Long Ede murmured: "Take us the foxes, the little foxes . . ."
"I believe you're right," the Gaffer announced cheerfully. "A bear
would sniff louder--though there's no telling. The snow was falling an
hour back, and I dessay 'tis pretty thick outside. If 'tis a bear, we
don't want him fooling on the roof, and I misdoubt the drift by the
north corner is pretty tall by this time. Is he there still?"
"I felt something then . . . through the chink, here . . . like a warm
breath. It's gone now. Come here, Snipe, and listen."
"'Breath,' eh? Did it _smell_ like bear?"
"I don't know . . . I didn't smell nothing, to notice. Here, put your
head down, close."
The Snipe bent his head. And at that moment the door shook gently.
All stared; and saw the latch move up, up . . . and falteringly descend
on the staple. They heard the click of it.

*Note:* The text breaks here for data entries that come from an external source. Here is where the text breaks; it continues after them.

(** C6, amended. The label of a projected group row counts the children
    that row carries: the accepted children when the group had more than one
    child (and did not collapse), the original children only when the
    group had at most one child and was passed through. *)
Theorem member_count_label
  (filters : FilterState) (row : ConceptRow) (cs : list ConceptRow) :
  children row = Some cs ->
  Js.truthyNumber (concept_id row) = false ->
  (List.length cs <= 1 ->
   idCell (filterRow filters row)
   = IdText (Js.numberToString (List.length cs) ++ " concepts")) /\
  (1 < List.length cs ->
   List.length (applyFiltersToChildren cs filters) <> 1 ->
   idCell (filterRow filters row)
   = IdText (Js.numberToString (List.length (applyFiltersToChildren cs filters))
             ++ " concepts")).
Proof.
  intros Hcs Hid. split.
  - intros Hlen. rewrite (filterRow_small filters row Hcs Hlen).
    unfold idCell, renderId, memberCountLabel. rewrite Hid, Hcs. reflexivity.
  - intros Hlen Hne. rewrite (filterRow_narrow filters row Hcs Hlen Hne).
    unfold idCell, renderId, memberCountLabel. simpl. rewrite Hid. reflexivity.
Qed.

Lemma member_count_label_witness :
  idCell (filterRow (Sample.onlyVocabulary ["ICD10CM"]) Sample.diabetes3)
  = IdText "2 concepts" /\
  idCell (filterRow (Sample.onlyVocabulary ["ICD10CM"]) Sample.singleton)
  = IdText "1 concepts".
Proof.
  split.
  - apply (proj2 (@member_count_label (Sample.onlyVocabulary ["ICD10CM"])
                    Sample.diabetes3 [Sample.snomed; Sample.icd10; Sample.icd10obs]
                    eq_refl eq_refl)).
    + simpl. lia.
    + simpl. lia.
  - apply (proj1 (@member_count_label (Sample.onlyVocabulary ["ICD10CM"])
                    Sample.singleton [Sample.icd10] eq_refl eq_refl)).
    simpl. lia.
Defined.

(** ** The counts object *)

Lemma firstOccurrences_snoc (l : list string) (k : string) :
  firstOccurrences (l ++ [k])
  = if in_dec string_dec k l then firstOccurrences l else firstOccurrences l ++ [k].
Proof.
  unfold firstOccurrences.
  induction l as [|x l IH]; simpl; [reflexivity|].
  rewrite IH. destruct (string_dec x k) as [->|Hne].
  - destruct (in_dec string_dec k l); [reflexivity|].
    rewrite filter_app. simpl. rewrite String.eqb_refl. simpl.
    rewrite app_nil_r. reflexivity.
  - destruct (in_dec string_dec k l); [reflexivity|].
    rewrite filter_app. simpl.
    rewrite (proj2 (String.eqb_neq x k) Hne). reflexivity.
Qed.

Lemma plainKey_not_inherited (k : string) :
  Js.plainKey k = true -> Js.inherited k = Js.NotInherited.
Proof.
  unfold Js.plainKey, Js.inherited. intros Hplain.
  apply negb_true_iff in Hplain. rewrite Hplain.
  destruct (String.eqb_spec k "__proto__") as [->|_]; [discriminate Hplain|].
  destruct (String.eqb_spec k "constructor") as [->|_]; [discriminate Hplain|].
  reflexivity.
Qed.

Lemma bump_fresh (k : string) (c : string -> nat) (ks : list string) :
  Js.plainKey k = true ->
  ~ In k ks ->
  bump k (map (fun x => (x, CountNumber (c x))) ks)
  = map (fun x => (x, CountNumber (c x))) ks ++ [(k, CountNumber 1)].
Proof.
  intros Hplain.
  induction ks as [|x ks IH]; simpl; intros Hnot.
  - rewrite (plainKey_not_inherited k Hplain). reflexivity.
  - destruct (String.eqb_spec x k) as [->|Hne]; [tauto|].
    rewrite IH by tauto. reflexivity.
Qed.

Lemma bump_present (k : string) (c c' : string -> nat) (ks : list string) :
  NoDup ks -> In k ks ->
  c' k = c k + 1 ->
  (forall x, x <> k -> c' x = c x) ->
  bump k (map (fun x => (x, CountNumber (c x))) ks)
  = map (fun x => (x, CountNumber (c' x))) ks.
Proof.
  intros Hnd Hin Hk Hother.
  induction ks as [|x ks IH]; simpl; [destruct Hin|].
  inversion Hnd as [|? ? Hx Hnd']; subst.
  destruct (String.eqb_spec x k) as [->|Hne].
  - rewrite Hk. f_equal. apply map_ext_in. intros y Hy.
    rewrite Hother; [reflexivity|]. intros ->. contradiction.
  - rewrite (Hother x Hne). f_equal. apply IH; [assumption|].
    destruct Hin; [contradiction | assumption].
Qed.

Lemma firstOccurrences_In (l : list string) (k : string) :
  In k (firstOccurrences l) <-> In k l.
Proof. apply (@firstOccurrencesBy_In _ _ String.eqb_eq). Qed.

Lemma firstOccurrences_NoDup (l : list string) : NoDup (firstOccurrences l).
Proof. apply (@firstOccurrencesBy_NoDup _ _ String.eqb_eq). Qed.

Lemma numbered_tally (keys : list string) :
  numbered (tally keys)
  = map (fun k => (k, CountNumber (count_occ string_dec keys k)))
      (firstOccurrences keys).
Proof. unfold numbered, tally. rewrite map_map. reflexivity. Qed.

Lemma bump_tally (pre : list string) (k : string) :
  Js.plainKey k = true ->
  bump k (numbered (tally pre)) = numbered (tally (pre ++ [k])).
Proof.
  intros Hplain. rewrite !numbered_tally, firstOccurrences_snoc.
  destruct (in_dec string_dec k pre) as [Hin|Hnot].
  - apply bump_present.
    + apply firstOccurrences_NoDup.
    + apply firstOccurrences_In. exact Hin.
    + rewrite count_occ_app. simpl.
      destruct (string_dec k k); [reflexivity | contradiction].
    + intros x Hne. rewrite count_occ_app. simpl.
      destruct (string_dec k x); [congruence | lia].
  - rewrite (@bump_fresh k (count_occ string_dec pre) _ Hplain)
      by (rewrite firstOccurrences_In; exact Hnot).
    rewrite map_app. simpl. f_equal.
    + apply map_ext_in. intros x Hx. rewrite count_occ_app. simpl.
      destruct (string_dec k x) as [->|]; [|rewrite Nat.add_0_r; reflexivity].
      rewrite firstOccurrences_In in Hx. contradiction.
    + rewrite count_occ_app. simpl.
      rewrite (proj1 (count_occ_not_In string_dec pre k) Hnot).
      destruct (string_dec k k); [reflexivity | contradiction].
Qed.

The door was secured within by two stout bars. Against these there had
been no pressure. The men waited in a silence that ached. But the
latch was not lifted again.
The Snipe, kneeling, looked up at Cooney. Cooney shivered and looked at
David Faed. Long Ede, with his back to the fire, softly shook his feet
free of the rugs. His eyes searched for the Gaffer's face. But the old
man had drawn back into the gloom of his bunk, and the lamplight shone
only on a grey fringe of beard. He saw Long Ede's look, though, and
answered it quietly as ever.
"Take a brace of guns aloft, and fetch us a look round. Wait, if
there's a chance of a shot. The trap works. I tried it this afternoon
with the small chisel."
Long Ede lit his pipe tied down the ear-pieces of his cap, lifted a
light ladder off its staples, and set it against a roof-beam: then, with
the guns under his arm, quietly mounted. His head and shoulders wavered
and grew vague to sight in the smoke-wreaths. "Heard anything more?" he
asked. "Nothing since," answered the Snipe. With his shoulder Long Ede
pushed up the trap. They saw his head framed in a panel of moonlight,
with one frosty star above it. He was wriggling through. "Pitch him up
a sleeping-bag, somebody," the Gaffer ordered, and Cooney ran with one.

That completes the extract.